# Exercise
In the entries below, how many lines contain "channels"? Answer with the number and nothing else.

# Data supplied
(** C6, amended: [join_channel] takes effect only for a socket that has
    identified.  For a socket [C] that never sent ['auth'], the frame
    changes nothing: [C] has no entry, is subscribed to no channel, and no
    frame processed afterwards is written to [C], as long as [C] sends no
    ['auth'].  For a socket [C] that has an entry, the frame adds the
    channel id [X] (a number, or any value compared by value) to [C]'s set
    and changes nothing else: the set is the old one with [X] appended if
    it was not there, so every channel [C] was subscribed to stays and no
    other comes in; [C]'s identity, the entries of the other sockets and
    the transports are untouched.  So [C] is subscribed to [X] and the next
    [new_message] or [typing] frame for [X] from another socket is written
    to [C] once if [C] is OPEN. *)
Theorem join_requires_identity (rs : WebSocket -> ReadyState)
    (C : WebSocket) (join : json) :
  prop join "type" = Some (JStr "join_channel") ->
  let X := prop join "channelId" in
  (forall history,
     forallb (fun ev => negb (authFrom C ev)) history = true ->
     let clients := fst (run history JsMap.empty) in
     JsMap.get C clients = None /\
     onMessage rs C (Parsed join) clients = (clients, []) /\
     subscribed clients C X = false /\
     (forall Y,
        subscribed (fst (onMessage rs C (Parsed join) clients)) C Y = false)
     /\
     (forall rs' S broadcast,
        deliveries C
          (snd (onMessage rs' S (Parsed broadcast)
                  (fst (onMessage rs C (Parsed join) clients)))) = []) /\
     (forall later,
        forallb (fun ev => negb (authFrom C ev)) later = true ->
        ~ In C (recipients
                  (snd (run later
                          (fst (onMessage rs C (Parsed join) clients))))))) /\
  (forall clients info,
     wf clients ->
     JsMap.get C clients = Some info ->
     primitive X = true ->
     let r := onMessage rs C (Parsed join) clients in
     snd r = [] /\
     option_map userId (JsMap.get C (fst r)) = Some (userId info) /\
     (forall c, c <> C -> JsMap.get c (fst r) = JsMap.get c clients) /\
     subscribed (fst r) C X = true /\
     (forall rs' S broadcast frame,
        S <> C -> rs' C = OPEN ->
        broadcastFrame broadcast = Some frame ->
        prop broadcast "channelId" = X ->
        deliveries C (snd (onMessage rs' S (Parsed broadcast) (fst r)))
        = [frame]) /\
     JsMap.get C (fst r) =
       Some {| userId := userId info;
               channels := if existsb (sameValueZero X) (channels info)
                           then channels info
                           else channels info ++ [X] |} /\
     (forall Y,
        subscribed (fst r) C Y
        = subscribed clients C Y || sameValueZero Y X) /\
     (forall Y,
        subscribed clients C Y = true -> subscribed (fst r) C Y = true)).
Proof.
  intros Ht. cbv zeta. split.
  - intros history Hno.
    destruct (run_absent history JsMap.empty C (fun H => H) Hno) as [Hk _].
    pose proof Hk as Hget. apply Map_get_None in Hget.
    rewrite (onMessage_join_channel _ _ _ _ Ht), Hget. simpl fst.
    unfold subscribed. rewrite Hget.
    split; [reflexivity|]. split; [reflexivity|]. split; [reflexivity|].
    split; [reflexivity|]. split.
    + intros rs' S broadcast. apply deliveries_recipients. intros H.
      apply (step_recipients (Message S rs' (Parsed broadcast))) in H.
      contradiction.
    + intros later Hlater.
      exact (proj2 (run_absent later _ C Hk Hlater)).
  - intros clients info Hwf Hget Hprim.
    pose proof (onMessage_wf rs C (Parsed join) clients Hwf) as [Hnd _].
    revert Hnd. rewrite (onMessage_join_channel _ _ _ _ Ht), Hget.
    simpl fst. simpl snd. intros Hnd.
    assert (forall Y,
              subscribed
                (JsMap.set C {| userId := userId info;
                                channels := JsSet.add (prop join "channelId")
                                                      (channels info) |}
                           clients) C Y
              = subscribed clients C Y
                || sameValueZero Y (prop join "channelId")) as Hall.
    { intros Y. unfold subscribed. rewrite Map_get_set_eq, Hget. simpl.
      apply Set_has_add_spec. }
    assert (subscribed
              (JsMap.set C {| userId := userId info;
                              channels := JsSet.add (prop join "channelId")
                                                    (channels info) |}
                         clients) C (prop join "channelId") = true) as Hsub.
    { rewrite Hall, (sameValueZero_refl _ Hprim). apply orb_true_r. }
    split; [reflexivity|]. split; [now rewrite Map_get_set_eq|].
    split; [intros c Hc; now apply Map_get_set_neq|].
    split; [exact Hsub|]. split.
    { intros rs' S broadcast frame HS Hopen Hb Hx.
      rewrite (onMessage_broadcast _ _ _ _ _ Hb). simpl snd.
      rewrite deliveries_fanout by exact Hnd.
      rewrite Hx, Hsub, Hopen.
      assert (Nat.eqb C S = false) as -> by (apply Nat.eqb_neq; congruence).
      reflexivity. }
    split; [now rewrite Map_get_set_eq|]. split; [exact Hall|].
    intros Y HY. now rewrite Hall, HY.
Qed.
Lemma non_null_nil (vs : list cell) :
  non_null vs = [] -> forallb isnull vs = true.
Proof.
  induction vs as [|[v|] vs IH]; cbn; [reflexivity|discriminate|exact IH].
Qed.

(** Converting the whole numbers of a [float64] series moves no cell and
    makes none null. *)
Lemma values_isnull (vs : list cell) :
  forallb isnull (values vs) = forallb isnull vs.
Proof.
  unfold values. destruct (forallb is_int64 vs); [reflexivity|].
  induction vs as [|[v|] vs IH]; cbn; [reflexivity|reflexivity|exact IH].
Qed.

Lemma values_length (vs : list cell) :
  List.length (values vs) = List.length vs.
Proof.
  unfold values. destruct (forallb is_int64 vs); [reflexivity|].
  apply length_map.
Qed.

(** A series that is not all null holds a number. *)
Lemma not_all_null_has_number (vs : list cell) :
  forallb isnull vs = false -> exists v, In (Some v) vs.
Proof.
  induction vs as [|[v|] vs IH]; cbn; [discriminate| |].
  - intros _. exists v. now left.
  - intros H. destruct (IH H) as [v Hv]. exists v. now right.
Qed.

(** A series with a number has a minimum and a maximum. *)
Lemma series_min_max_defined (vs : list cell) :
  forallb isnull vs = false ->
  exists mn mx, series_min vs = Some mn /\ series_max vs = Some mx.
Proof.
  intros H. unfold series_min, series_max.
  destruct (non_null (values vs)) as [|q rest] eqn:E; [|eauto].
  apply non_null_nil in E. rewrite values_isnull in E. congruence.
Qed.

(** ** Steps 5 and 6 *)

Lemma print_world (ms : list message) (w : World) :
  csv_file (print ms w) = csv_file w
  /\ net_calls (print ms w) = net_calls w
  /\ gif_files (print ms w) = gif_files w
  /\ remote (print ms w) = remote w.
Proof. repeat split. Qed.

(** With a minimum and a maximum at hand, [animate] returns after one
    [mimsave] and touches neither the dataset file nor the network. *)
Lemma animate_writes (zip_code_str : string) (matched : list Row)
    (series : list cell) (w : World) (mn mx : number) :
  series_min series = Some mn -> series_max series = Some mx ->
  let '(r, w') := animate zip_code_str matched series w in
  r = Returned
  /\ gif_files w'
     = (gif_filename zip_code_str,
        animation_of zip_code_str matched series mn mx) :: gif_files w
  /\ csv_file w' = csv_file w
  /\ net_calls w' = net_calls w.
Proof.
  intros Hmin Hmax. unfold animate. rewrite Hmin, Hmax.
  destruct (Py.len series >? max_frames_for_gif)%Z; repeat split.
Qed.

# Expected answer
7